> Exercise aim: From the first line of the entries below to the line with "- intros [n", give each line again exactly.
*** Opening Excerpted data ***
Lemma WriteContext_spec st s ctx p :
  o_loaded s = true -> send_obj st ∉ o_locks s -> len p < two63 ->
  wp s (WriteContext st ctx p) (fun '(n, err) s' =>
    ctx_moves s ctx s' /\ frame s s' /\ 0 <= n <= len p /\
    moved s s' (only (behind s (send_obj st)) (take (Z.to_nat n) p)) nothing /\
    match err with
    | None => n = len p /\ (0 < len p -> 0 < n)
    | Some e => (n = 0 /\ e = Sentinel ErrClosed) \/ (n < len p /\ io_error ctx s' e)
    end).
Proof.
  intros Hl Hlock Hp. apply with_handle_spec.
  { split_and!; [apply ctx_moves_refl|done|lia|unfold len; lia| |by left].
    rewrite <-moved_only_nil. apply moved_refl. }
  intros h Hh Hobj. apply with_lock_spec; [done|].
  set (s0 := set_locks _ s).
  eapply wp_mono.
  - apply (write_loop_spec ctx h p s0); try done; [unfold len; lia|unfold len; lia|].
    split_and!; [apply ctx_moves_refl|done|]. apply moved_only_nil, moved_refl.
  - intros [n err] s' ((Hc & Hf & Hm) & Herr). apply frame_unlock in Hf as [-> Hf].
    split; [done|].
    assert (Hn : 0 <= n <= len p) by (destruct err; unfold len in *; lia).
    split_and!; [done|done|lia|lia| |].
    + unfold behind. rewrite Hobj. exact Hm.
    + destruct err as [e|]; [right; split; [lia|apply Herr]|]. subst. done.
Qed.

(** ** Lemmas: calls under the stream's deadline *)

(** What a context of [arm] is. *)
Definition armed_ctx (s : owned) (ctx : Z) : Prop :=
  o_ctx s !! ctx = Some CtxArmed \/ o_ctx s !! ctx = Some (CtxDone CtxDeadlineExceeded).
(** Why the hypothesis: a relay url that holds a newline adds lines. *)
Example relay_newline_adds_lines :
  decode_lines (AddrOf (ID an_address))
    (lines_of (WithRelayURL (AddrOf (ID an_address)) ($"https://r/" ++ NL :: $"ip 10.0.0.1:1"))) =
    inl (mkAddr (ID an_address) ($"https://r/" ++ NL :: $"ip 10.0.0.1:1") [] []) /\
  decode_lines (AddrOf (ID an_address))
    (tail (Split (encode (WithRelayURL (AddrOf (ID an_address))
       ($"https://r/" ++ NL :: $"ip 10.0.0.1:1"))) NL)) =
    inl (mkAddr (ID an_address) $"https://r/" [mkAddr4 10 0 0 1 1] []).
Proof. split; reflexivity. Qed.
*** Closing Excerpted data ***
> Final answer:
Lemma WriteContext_spec st s ctx p :
  o_loaded s = true -> send_obj st ∉ o_locks s -> len p < two63 ->
  wp s (WriteContext st ctx p) (fun '(n, err) s' =>
    ctx_moves s ctx s' /\ frame s s' /\ 0 <= n <= len p /\
    moved s s' (only (behind s (send_obj st)) (take (Z.to_nat n) p)) nothing /\
    match err with
    | None => n = len p /\ (0 < len p -> 0 < n)
    | Some e => (n = 0 /\ e = Sentinel ErrClosed) \/ (n < len p /\ io_error ctx s' e)
    end).
Proof.
  intros Hl Hlock Hp. apply with_handle_spec.
  { split_and!; [apply ctx_moves_refl|done|lia|unfold len; lia| |by left].
    rewrite <-moved_only_nil. apply moved_refl. }
  intros h Hh Hobj. apply with_lock_spec; [done|].
  set (s0 := set_locks _ s).
  eapply wp_mono.
  - apply (write_loop_spec ctx h p s0); try done; [unfold len; lia|unfold len; lia|].
    split_and!; [apply ctx_moves_refl|done|]. apply moved_only_nil, moved_refl.
  - intros [n err] s' ((Hc & Hf & Hm) & Herr). apply frame_unlock in Hf as [-> Hf].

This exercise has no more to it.